**ASSIGNMENT:**
If a line of the entries below includes the word "Prelude", it counts; state the total and nothing further.

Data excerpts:
(* ===== verification/EvaluatorFacts.v ===== *)
(** * The evaluator computes the meaning of the query

    Every operation of [Evaluator.v] is related to the integer operation of
    [Smt.v]; rule induction over the arena then gives [evaluate_correct], and
    the three [query_satisfied_by_*] routines are sound and exact tests for
    their assignment. *)
From S2P Require Import Prelude Bits Smt SmtFacts Bytes BytesFacts Ir Sem Evaluator.

#[local] Open Scope Z_scope.

Definition val_repr (v : Value) (s : value) : Prop :=
  match v, s with
  | EvBool b, VBool b' => b = b'
  | EvBv w bs, VBv w' z => w = w' /\ bv_repr w bs z
  | _, _ => False
  end.

Lemma bytes_for_width_ok w : legal w -> bytes_for_width w = Ok (div_ceil w 8).
Proof.
  intros [H1 H2]. unfold bytes_for_width, validate_bv_width.
  assert ((1 <=? Z.of_nat w) && (Z.of_nat w <=? MAX_BV_WIDTH) = true) as -> by lia. done.
Qed.

Lemma bytes_for_width_Err w : ~ legal w -> bytes_for_width w = Err (Invalid "BV width").
Proof.
  intros H. unfold bytes_for_width, validate_bv_width.
  assert ((1 <=? Z.of_nat w) && (Z.of_nat w <=? MAX_BV_WIDTH) = false) as -> by lia. done.
Qed.

Lemma bval_replicate_ff n : bval (replicate n 255) = pow2 (8 * n) - 1.
Proof. induction n as [|n IH]; [done|]. cbn [replicate bval]. rewrite IH, pow2_8S. lia. Qed.

Lemma constant_bytes_ok w ones : legal w ->
  exists bs, constant_bytes w ones = Ok bs /\ bv_repr w bs (if ones then pow2 w - 1 else 0).
Proof.
  intros Hw. unfold constant_bytes. rewrite bytes_for_width_ok by done. simpl.
  eexists; split; [done|]. set (l := replicate _ _).
  assert (length l = div_ceil w 8) as Hlen by apply length_replicate.
  replace (if ones then _ else _) with (wrap w (bval l)).
  - apply mask_repr; [done|]. apply bytes_replicate. unfold is_byte. destruct ones; lia.
  - subst l. destruct ones.
    + rewrite bval_replicate_ff.
      destruct (pow2_bytes_wrap w (replicate (div_ceil w 8) 255)) as [k Hk]; [done|].
      rewrite length_replicate in Hk. rewrite Hk.
      replace (k * pow2 w - 1) with (-1 + k * pow2 w) by lia. rewrite wrap_add_mul.
      symmetry. pose proof (pow2_pos w). apply Z.mod_unique_pos with (-1); lia.
    + by rewrite bval_replicate_0, wrap_small by (pose proof (pow2_pos w); lia).
Qed.

Lemma all_zero_repr w bs z : bv_repr w bs z ->
  forallb (fun byte => byte =? 0) bs = (z =? 0).
Proof.
  intros [_ Hb <- _]. induction Hb as [|b bs Hb Hbs IH]; [done|].
  cbn [forallb bval]. rewrite IH. pose proof (bval_nonneg bs Hbs). unfold is_byte in Hb.
  destruct (Z.eqb_spec b 0), (Z.eqb_spec (bval bs) 0), (Z.eqb_spec (b + 256 * bval bs) 0); lia.
Qed.

Lemma set_bit_repr w bs z i : bv_repr w bs z -> (i < w)%nat ->
  Z.testbit z (Z.of_nat i) = false -> bv_repr w (set_bit bs i) (z + pow2 i).
Proof.
  intros H Hi Hz. pose proof (repr_range _ _ _ H). pose proof (div_ceil_8_bounds w).
  assert (z + pow2 i = Z.lor z (pow2 i)) as ->.
  { rewrite Z.add_nocarry_lxor, Z.lxor_lor; try done;
      (apply Z.bits_inj'; intros j Hj; rewrite Z.land_spec, Z.bits_0;
       destruct (Z.eqb_spec (Z.of_nat i) j) as [<-|];
       [by rewrite Hz|by rewrite Z.pow2_bits_false, andb_false_r by lia]). }
  apply repr_intro.
  - by rewrite length_set_bit, (repr_length _ _ _ H).
  - by apply bytes_set_bit, H.
  - apply lor_bound; [done|]. split; [apply Z.pow_nonneg; lia|]. apply Z.pow_lt_mono_r; lia.
  - intros j Hj. rewrite length_set_bit in Hj. rewrite get_set_bit, (repr_testbit _ _ _ _ H), Z.lor_spec.
    f_equal. rewrite (ltb_t j) by done. rewrite andb_true_r. destruct (Nat.eqb_spec j i) as [->|].
    + by rewrite Z.pow2_bits_true by lia.
    + by rewrite Z.pow2_bits_false by lia.
Qed.

(** ** Division *)

Lemma set_bit_0_repr w bs z : (0 < w)%nat -> bv_repr w bs (2 * z) -> bv_repr w (set_bit bs 0) (2 * z + 1).
Proof.
  intros Hw H. apply (set_bit_repr w bs (2 * z) 0); [done|lia|].
  change (Z.of_nat 0) with 0. apply Z.testbit_even_0.
Qed.

Section division.
Context (w : nat) (a b : list Z) (x y : Z).
Hypothesis Hw : legal w.
Hypothesis Ha : bv_repr w a x.
Hypothesis Hb : bv_repr w b y.
Hypothesis Hy : 0 < y.
(* ===== verification/Builder.v ===== *)
(** * The term builder ([builder.rs])

    The constructors fold constants and apply local rewrites before they ask the
    arena for a node.  They act on the arena only, so they are programs of
    [M Arena]; the methods that also touch assertions, scopes and options are
    programs over the whole [Builder] (last part).  A read of the arena that can
    fail is a function into [res], run by [rd]; [?] is its bind.

    Recursive constructors carry fuel, which the public names instantiate:
    running out is [Panic], and [BuilderTheorems] shows it does not happen. *)
From stdpp Require Import sorting.
From S2P Require Import Prelude Bits Smt Bytes Ir Evaluator Polynomial.

#[local] Open Scope Z_scope.

(** ** Reading *)

Definition rd {A} (f : Arena -> res A) : M Arena A := fun s => (f s, s).

(** [a? || b?] evaluates [b] only when [a] is false. *)
Definition or_res (x y : res bool) : res bool := b ← x; if (b : bool) then Ok true else y.
Definition and_res (x y : res bool) : res bool := b ← x; if (b : bool) then y else Ok false.

(** [if let (Some(x), Some(y)) = (..)] *)
Definition both {A B} (x : option A) (y : option B) : option (A * B) :=
  a ← x; b ← y; Some (a, b).

Definition expect_bool (x : TermId) (context : string) : M Arena unit :=
  rd (fun s => Arena.expect_bool s x context).
Definition expect_bv (x : TermId) (context : string) : M Arena nat :=
  rd (fun s => Arena.expect_bv s x context).
Definition expect_same_bv (x y : TermId) (context : string) : M Arena nat :=
  rd (fun s => Arena.expect_same_bv s x y context).

Definition order_pair (a b : TermId) : TermId * TermId :=
  if (a <=? b)%nat then (a, b) else (b, a).

Section queries.
Variable s : Arena.

Definition bv_ite_parts (id : TermId) : res (option (TermId * TermId * TermId)) :=
  n ← Arena.node s id;
  Ok (match kind n with BvIte c t e => Some (c, t, e) | _ => None end).

Definition extension_parts (id : TermId) : res (option (TermId * nat * nat * bool)) :=
  n ← Arena.node s id;
  match kind n with
  | BvZeroExtend child extra =>
      width ← Arena.expect_bv s child "BV zero extension child";
      Ok (Some (child, width, extra, false))
  | BvSignExtend child extra =>
      width ← Arena.expect_bv s child "BV sign extension child";
      Ok (Some (child, width, extra, true))
  | _ => Ok None
  end.

Definition one_bit_const_value (id : TermId) : res (option bool) :=
  n ← Arena.node s id;
  match kind n with
  | BvConst 1 bytes => byte ← index bytes 0; Ok (Some (negb (Z.land byte 1 =? 0)))
  | _ => Ok None
  end.
(* ===== verification/CircuitsFacts.v ===== *)
(** * Circuits compute the bit-vector operations

    [num ι g xs w z] says the gate vector [xs] holds the [w]-bit number [z].
    Each circuit, run on vectors that hold its operands, returns a vector that
    holds the value [Smt.v] gives the operation (or a gate that holds the
    predicate), extends the arena, and never panics. *)
From S2P Require Import Prelude Bits Smt SmtFacts Bytes BytesFacts Gates GatesFacts Circuits.

#[local] Open Scope Z_scope.

Section num.
Context (ι : nat -> bool).

Definition num (g : GateArena) (xs : list GateId) (w : nat) (z : Z) : Prop :=
  0 <= z < pow2 w /\ bits ι g xs (zb w z).

Lemma num_ext g g' xs w z : ext g g' -> num g xs w z -> num g' xs w z.
Proof. intros He [? H]. split; [done|]. by eapply bits_ext. Qed.

Lemma num_length g xs w z : num g xs w z -> length xs = w.
Proof. intros [_ H]. by rewrite (bits_length _ _ _ _ H), length_zb. Qed.

Lemma num_of_bits g xs l : bits ι g xs l -> num g xs (length l) (bz l).
Proof. intros H. split; [apply bz_bound|]. by rewrite zb_bz. Qed.

(** A vector whose bits are those of [z] holds [z]. *)
Lemma num_bits g xs l w z : bits ι g xs l -> length l = w -> 0 <= z < pow2 w ->
  (forall i, (i < w)%nat -> default false (l !! i) = Z.testbit z (Z.of_nat i)) ->
  num g xs w z.
Proof. intros H Hl Hz Hb. split; [done|]. by rewrite <- (zb_ext l w z). Qed.

Lemma num_wrap g xs w z : bits ι g xs (zb w z) -> num g xs w (wrap w z).
Proof. intros H. split; [apply wrap_bound|]. by rewrite zb_wrap. Qed.

Lemma num_eq g xs w z z' : num g xs w z -> z = z' -> num g xs w z'.
Proof. by intros H <-. Qed.

Lemma num_false g w : wf g -> num g (replicate w (false_id g)) w 0.
Proof.
  intros Hwf. split; [pose proof (pow2_pos w); lia|]. rewrite zb_0.
  apply Forall2_replicate. by apply false_bit.
Qed.

Lemma num_true g w : wf g -> num g (replicate w (true_id g)) w (pow2 w - 1).
Proof.
  intros Hwf. pose proof (pow2_pos w). split; [lia|].
  replace (zb w (pow2 w - 1)) with (zb w (-1)).
  - rewrite zb_ones. apply Forall2_replicate. by apply true_bit.
  - apply zb_eq. replace (pow2 w - 1) with (-1 + 1 * pow2 w) by lia. by rewrite Z.mod_add by lia.
Qed.

Lemma num_lookup g xs w z i : num g xs w z -> (i < w)%nat ->
  exists x, xs !! i = Some x /\ bit ι g x (Z.testbit z (Z.of_nat i)).
Proof.
  intros [_ H] Hi. pose proof (lookup_zb_lt w z i Hi) as Hl.
  destruct (Forall2_lookup_r _ _ _ _ _ H Hl) as (x & ? & ?). eauto.
Qed.

(** The sign gate. *)
Lemma num_last g xs w z : (0 < w)%nat -> num g xs w z ->
  exists s, last_expect xs = Ok s /\ bit ι g s (msb w z).
Proof.
  intros Hw H. destruct (num_lookup _ _ _ _ (w - 1) H) as (s & E & Hs); [lia|].
  exists s. unfold last_expect. rewrite last_lookup, (num_length _ _ _ _ H).
  replace (Nat.pred w) with (w - 1)%nat by lia. rewrite E. split; [done|].
  eapply bit_eq; [done|]. unfold msb. f_equal. lia.
Qed.
End num.

Ltac transport He ::=
  repeat match type of He with
  | ext ?g _ =>
      match goal with
      | H : bit _ g _ _ |- _ => apply (bit_ext _ _ _ _ _ He) in H
      | H : bits _ g _ _ |- _ => apply (bits_ext _ _ _ _ _ He) in H
      | H : num _ g _ _ _ |- _ => apply (num_ext _ _ _ _ _ _ He) in H
      | Hwf : wf g |- _ => clear Hwf
      end
  end.

(** Brings the well-formedness of the current arena into the context. *)
Ltac get_wf Hwf := apply gspec_wf; intros Hwf.

(** *** Lifted computations *)

Lemma gspec_lift {A B} g (r : res A) a (k : A -> M GateArena B) R :
  r = Ok a -> gspec g (k a) R -> gspec g (lift r ≫= k) R.
Proof. by intros ->. Qed.

Section maps.
Context (ι : nat -> bool).
#[local] Abbreviation bit := (bit ι).
#[local] Abbreviation bits := (bits ι).

(** A gate operation applied to each element of a vector. *)
Lemma mapM_spec (f : GateId -> M GateArena GateId) (fb : bool -> bool) :
  (forall g x b, bit g x b -> gspec g (f x) (fun y g' => bit g' y (fb b))) ->
  forall xs g bs, bits g xs bs -> gspec g (mapM f xs) (fun ys g' => bits g' ys (fb <$> bs)).
Proof.
  intros Hf xs. induction xs as [|x xs IH]; intros g bs H.
  { apply Forall2_nil_inv_l in H as ->. apply gspec_ret. constructor. }
  destruct (bits_cons_inv _ _ _ _ _ H) as (b & bs' & -> & Hx & Hxs). clear H. simpl.
  gate_step Hf as y Hy. gate_step IH as ys Hys. apply gspec_ret. by constructor.
Qed.

(** Pairs of gates and their bits. *)
Definition bits2 (g : GateArena) (ps : list (GateId * GateId)) (bs : list (bool * bool)) : Prop :=
  Forall2 (fun p b => bit g p.1 b.1 /\ bit g p.2 b.2) ps bs.

Lemma bits2_ext g g' ps bs : ext g g' -> bits2 g ps bs -> bits2 g' ps bs.
Proof.
  intros He H. eapply Forall2_impl; [exact H|]. intros p b [? ?].
  split; by eapply bit_ext.
Qed.

Lemma bits2_zip g xs ys bs cs : bits g xs bs -> bits g ys cs -> bits2 g (zip xs ys) (zip bs cs).
Proof.
  intros H. revert ys cs. induction H as [|x b xs bs Hx H IH]; intros ys cs Hy; [constructor|].
  destruct Hy as [|y c ys cs Hy Hys]; [constructor|]. simpl. constructor; [done|]. by apply IH.
Qed.

Lemma bits2_cons_inv g p ps bs : bits2 g (p :: ps) bs ->
  exists b c bs', bs = (b, c) :: bs' /\ bit g p.1 b /\ bit g p.2 c /\ bits2 g ps bs'.
Proof. intros ([b c] & bs' & [? ?] & ? & ->)%Forall2_cons_inv_l. eauto 10. Qed.

Lemma fmap_zip {A B C} (h : A -> B -> C) l k :
  (fun p => h p.1 p.2) <$> zip l k = zip_with h l k.
Proof. revert k. induction l as [|x l IH]; intros [|y k]; try done. simpl. by rewrite <- IH. Qed.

**SOLUTION TO THE PROBLEM:**
3